■ Work order
The reply to the records below should contain exactly the lines from the line with "Definition client_reads (c" through the line with "Lemma ReadFrame_one f", and nothing besides.

■ Material for the task
▼

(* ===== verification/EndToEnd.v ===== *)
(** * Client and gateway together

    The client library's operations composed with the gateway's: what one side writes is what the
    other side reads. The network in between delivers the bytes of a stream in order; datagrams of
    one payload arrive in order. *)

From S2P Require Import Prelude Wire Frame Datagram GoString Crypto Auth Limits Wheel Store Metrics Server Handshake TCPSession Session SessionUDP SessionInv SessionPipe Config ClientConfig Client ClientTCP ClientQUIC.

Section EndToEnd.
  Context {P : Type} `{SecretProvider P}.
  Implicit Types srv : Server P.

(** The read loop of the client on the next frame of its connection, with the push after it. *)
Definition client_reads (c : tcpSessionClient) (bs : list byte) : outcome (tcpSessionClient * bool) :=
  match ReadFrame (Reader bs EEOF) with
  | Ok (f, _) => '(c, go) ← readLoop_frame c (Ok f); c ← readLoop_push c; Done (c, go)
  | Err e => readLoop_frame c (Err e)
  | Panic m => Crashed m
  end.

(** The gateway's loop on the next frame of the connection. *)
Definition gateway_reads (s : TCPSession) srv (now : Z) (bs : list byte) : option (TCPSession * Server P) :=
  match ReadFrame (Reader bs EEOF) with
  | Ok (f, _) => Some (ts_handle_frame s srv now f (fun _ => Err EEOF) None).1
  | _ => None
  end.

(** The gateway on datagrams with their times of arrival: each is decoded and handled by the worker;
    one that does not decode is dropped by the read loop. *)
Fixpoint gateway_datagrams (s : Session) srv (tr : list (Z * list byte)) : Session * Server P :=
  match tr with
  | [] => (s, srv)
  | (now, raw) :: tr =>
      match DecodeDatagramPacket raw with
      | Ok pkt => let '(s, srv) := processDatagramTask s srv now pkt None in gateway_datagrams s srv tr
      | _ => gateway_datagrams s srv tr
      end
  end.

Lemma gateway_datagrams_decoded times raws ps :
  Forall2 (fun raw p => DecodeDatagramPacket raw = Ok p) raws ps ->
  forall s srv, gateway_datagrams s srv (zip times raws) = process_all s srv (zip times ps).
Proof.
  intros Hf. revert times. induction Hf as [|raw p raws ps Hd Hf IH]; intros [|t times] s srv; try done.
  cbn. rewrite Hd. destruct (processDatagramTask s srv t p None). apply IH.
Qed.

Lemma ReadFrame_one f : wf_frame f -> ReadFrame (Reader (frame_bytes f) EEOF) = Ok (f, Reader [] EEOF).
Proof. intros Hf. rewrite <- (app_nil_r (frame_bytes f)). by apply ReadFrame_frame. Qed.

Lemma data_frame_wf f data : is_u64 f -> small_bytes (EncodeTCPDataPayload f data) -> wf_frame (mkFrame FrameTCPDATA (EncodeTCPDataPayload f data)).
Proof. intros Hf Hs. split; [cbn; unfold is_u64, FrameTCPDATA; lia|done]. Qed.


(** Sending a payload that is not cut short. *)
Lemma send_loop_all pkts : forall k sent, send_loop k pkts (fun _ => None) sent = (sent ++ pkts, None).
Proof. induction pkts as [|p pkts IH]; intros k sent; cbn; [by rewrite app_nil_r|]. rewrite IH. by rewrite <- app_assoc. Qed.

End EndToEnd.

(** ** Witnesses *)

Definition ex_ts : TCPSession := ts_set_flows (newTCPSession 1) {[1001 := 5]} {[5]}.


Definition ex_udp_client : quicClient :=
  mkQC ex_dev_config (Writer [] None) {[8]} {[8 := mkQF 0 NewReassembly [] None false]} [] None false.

▲
▼

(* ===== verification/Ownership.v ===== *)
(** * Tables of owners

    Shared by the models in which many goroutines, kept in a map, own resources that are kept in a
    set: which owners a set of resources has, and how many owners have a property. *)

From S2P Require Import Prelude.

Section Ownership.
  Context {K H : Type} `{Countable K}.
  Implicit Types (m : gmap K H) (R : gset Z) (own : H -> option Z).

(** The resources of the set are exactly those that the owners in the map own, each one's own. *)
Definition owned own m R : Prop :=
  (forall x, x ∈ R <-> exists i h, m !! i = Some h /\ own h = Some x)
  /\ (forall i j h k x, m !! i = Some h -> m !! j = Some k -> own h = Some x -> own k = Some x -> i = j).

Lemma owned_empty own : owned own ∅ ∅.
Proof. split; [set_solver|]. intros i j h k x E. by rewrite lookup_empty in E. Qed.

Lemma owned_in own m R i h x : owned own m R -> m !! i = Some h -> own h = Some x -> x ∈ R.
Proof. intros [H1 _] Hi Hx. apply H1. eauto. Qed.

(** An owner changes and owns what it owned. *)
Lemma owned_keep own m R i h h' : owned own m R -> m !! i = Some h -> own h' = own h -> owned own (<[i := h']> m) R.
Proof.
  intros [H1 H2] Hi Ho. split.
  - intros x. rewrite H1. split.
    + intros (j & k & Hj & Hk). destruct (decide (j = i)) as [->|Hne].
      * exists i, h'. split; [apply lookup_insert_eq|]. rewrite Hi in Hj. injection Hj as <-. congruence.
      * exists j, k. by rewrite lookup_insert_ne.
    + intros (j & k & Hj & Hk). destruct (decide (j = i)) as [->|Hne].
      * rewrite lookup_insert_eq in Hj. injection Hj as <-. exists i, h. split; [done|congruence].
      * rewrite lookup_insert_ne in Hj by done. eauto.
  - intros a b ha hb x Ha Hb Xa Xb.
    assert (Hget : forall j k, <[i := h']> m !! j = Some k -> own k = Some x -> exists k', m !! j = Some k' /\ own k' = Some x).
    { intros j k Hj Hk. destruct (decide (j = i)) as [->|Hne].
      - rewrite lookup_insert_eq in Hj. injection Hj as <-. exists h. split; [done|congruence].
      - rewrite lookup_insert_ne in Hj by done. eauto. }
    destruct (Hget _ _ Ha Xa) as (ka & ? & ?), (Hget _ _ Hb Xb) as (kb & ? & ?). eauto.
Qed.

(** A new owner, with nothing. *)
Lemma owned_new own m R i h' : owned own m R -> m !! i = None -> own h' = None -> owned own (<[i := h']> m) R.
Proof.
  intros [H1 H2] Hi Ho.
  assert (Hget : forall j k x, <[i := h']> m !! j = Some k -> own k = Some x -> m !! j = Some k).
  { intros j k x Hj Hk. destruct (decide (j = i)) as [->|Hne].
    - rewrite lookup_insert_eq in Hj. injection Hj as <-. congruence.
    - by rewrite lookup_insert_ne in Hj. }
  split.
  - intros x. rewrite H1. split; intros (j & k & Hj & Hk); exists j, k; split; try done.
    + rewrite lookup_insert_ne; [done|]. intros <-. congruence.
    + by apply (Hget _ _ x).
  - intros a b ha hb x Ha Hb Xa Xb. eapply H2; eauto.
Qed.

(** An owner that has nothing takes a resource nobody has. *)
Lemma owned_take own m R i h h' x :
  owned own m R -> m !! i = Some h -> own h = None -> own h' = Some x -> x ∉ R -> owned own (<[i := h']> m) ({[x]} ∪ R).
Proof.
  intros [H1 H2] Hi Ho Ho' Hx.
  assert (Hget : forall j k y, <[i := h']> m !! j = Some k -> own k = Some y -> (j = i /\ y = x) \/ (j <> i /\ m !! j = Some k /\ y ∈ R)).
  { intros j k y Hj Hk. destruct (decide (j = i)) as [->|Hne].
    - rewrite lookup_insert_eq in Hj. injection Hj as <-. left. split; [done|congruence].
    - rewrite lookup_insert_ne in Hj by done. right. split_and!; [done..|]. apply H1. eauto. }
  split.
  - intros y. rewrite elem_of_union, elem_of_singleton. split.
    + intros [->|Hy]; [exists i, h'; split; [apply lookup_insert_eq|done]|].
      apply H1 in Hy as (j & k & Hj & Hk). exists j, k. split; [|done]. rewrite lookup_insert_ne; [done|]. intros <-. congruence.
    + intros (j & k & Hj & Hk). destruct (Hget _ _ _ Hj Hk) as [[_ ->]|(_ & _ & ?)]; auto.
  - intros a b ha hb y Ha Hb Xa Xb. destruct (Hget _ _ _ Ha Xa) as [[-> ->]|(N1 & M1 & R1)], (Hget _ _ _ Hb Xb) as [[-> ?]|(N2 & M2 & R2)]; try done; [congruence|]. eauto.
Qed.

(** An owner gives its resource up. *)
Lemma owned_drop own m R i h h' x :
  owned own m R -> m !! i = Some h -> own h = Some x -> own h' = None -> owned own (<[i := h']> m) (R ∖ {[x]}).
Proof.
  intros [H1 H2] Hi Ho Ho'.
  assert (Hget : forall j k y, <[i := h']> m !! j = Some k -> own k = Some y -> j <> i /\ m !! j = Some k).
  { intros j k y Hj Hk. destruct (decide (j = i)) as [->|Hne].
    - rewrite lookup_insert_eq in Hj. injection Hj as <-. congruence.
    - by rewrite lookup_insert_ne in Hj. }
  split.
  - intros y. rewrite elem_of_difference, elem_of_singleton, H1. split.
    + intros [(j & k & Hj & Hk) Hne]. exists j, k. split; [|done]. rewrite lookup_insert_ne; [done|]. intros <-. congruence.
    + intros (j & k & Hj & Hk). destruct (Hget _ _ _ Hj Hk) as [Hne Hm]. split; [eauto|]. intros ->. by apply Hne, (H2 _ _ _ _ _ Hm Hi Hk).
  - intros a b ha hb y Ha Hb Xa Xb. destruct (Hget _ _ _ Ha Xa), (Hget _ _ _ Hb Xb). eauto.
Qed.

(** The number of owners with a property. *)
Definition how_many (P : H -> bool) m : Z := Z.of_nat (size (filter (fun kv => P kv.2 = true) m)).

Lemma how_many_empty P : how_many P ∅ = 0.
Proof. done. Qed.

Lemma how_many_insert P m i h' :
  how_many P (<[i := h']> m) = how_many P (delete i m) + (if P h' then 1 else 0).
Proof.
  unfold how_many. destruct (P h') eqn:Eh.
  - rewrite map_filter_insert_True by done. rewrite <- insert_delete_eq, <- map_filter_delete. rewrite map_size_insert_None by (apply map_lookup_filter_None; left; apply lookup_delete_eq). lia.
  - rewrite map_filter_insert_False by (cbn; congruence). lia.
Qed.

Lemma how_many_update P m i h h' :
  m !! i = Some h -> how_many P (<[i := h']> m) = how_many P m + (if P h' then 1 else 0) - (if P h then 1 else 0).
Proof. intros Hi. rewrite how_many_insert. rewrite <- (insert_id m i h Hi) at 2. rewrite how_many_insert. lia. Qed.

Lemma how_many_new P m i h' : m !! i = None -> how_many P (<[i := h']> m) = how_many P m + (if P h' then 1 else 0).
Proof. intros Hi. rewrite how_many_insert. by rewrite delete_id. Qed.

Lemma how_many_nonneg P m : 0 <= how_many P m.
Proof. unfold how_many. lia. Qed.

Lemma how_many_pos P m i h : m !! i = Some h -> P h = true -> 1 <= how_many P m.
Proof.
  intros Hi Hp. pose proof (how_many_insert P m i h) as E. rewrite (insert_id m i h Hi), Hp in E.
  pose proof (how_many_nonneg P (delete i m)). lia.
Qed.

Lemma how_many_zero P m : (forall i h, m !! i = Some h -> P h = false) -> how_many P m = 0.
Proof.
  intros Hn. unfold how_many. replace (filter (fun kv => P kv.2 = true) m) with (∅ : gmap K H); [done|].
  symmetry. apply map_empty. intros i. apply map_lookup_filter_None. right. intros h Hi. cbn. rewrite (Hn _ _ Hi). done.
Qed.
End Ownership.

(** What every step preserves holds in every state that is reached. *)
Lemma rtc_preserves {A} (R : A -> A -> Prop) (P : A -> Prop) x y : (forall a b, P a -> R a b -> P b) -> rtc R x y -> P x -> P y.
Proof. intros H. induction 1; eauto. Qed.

▲

■ Reply
Definition client_reads (c : tcpSessionClient) (bs : list byte) : outcome (tcpSessionClient * bool) :=
  match ReadFrame (Reader bs EEOF) with
  | Ok (f, _) => '(c, go) ← readLoop_frame c (Ok f); c ← readLoop_push c; Done (c, go)
  | Err e => readLoop_frame c (Err e)
  | Panic m => Crashed m
  end.

(** The gateway's loop on the next frame of the connection. *)
Definition gateway_reads (s : TCPSession) srv (now : Z) (bs : list byte) : option (TCPSession * Server P) :=
  match ReadFrame (Reader bs EEOF) with
  | Ok (f, _) => Some (ts_handle_frame s srv now f (fun _ => Err EEOF) None).1
  | _ => None
  end.

(** The gateway on datagrams with their times of arrival: each is decoded and handled by the worker;
    one that does not decode is dropped by the read loop. *)
Fixpoint gateway_datagrams (s : Session) srv (tr : list (Z * list byte)) : Session * Server P :=
  match tr with
  | [] => (s, srv)
  | (now, raw) :: tr =>
      match DecodeDatagramPacket raw with
      | Ok pkt => let '(s, srv) := processDatagramTask s srv now pkt None in gateway_datagrams s srv tr
      | _ => gateway_datagrams s srv tr
      end
  end.

Lemma gateway_datagrams_decoded times raws ps :
  Forall2 (fun raw p => DecodeDatagramPacket raw = Ok p) raws ps ->
  forall s srv, gateway_datagrams s srv (zip times raws) = process_all s srv (zip times ps).
Proof.
  intros Hf. revert times. induction Hf as [|raw p raws ps Hd Hf IH]; intros [|t times] s srv; try done.
  cbn. rewrite Hd. destruct (processDatagramTask s srv t p None). apply IH.
Qed.

Lemma ReadFrame_one f : wf_frame f -> ReadFrame (Reader (frame_bytes f) EEOF) = Ok (f, Reader [] EEOF).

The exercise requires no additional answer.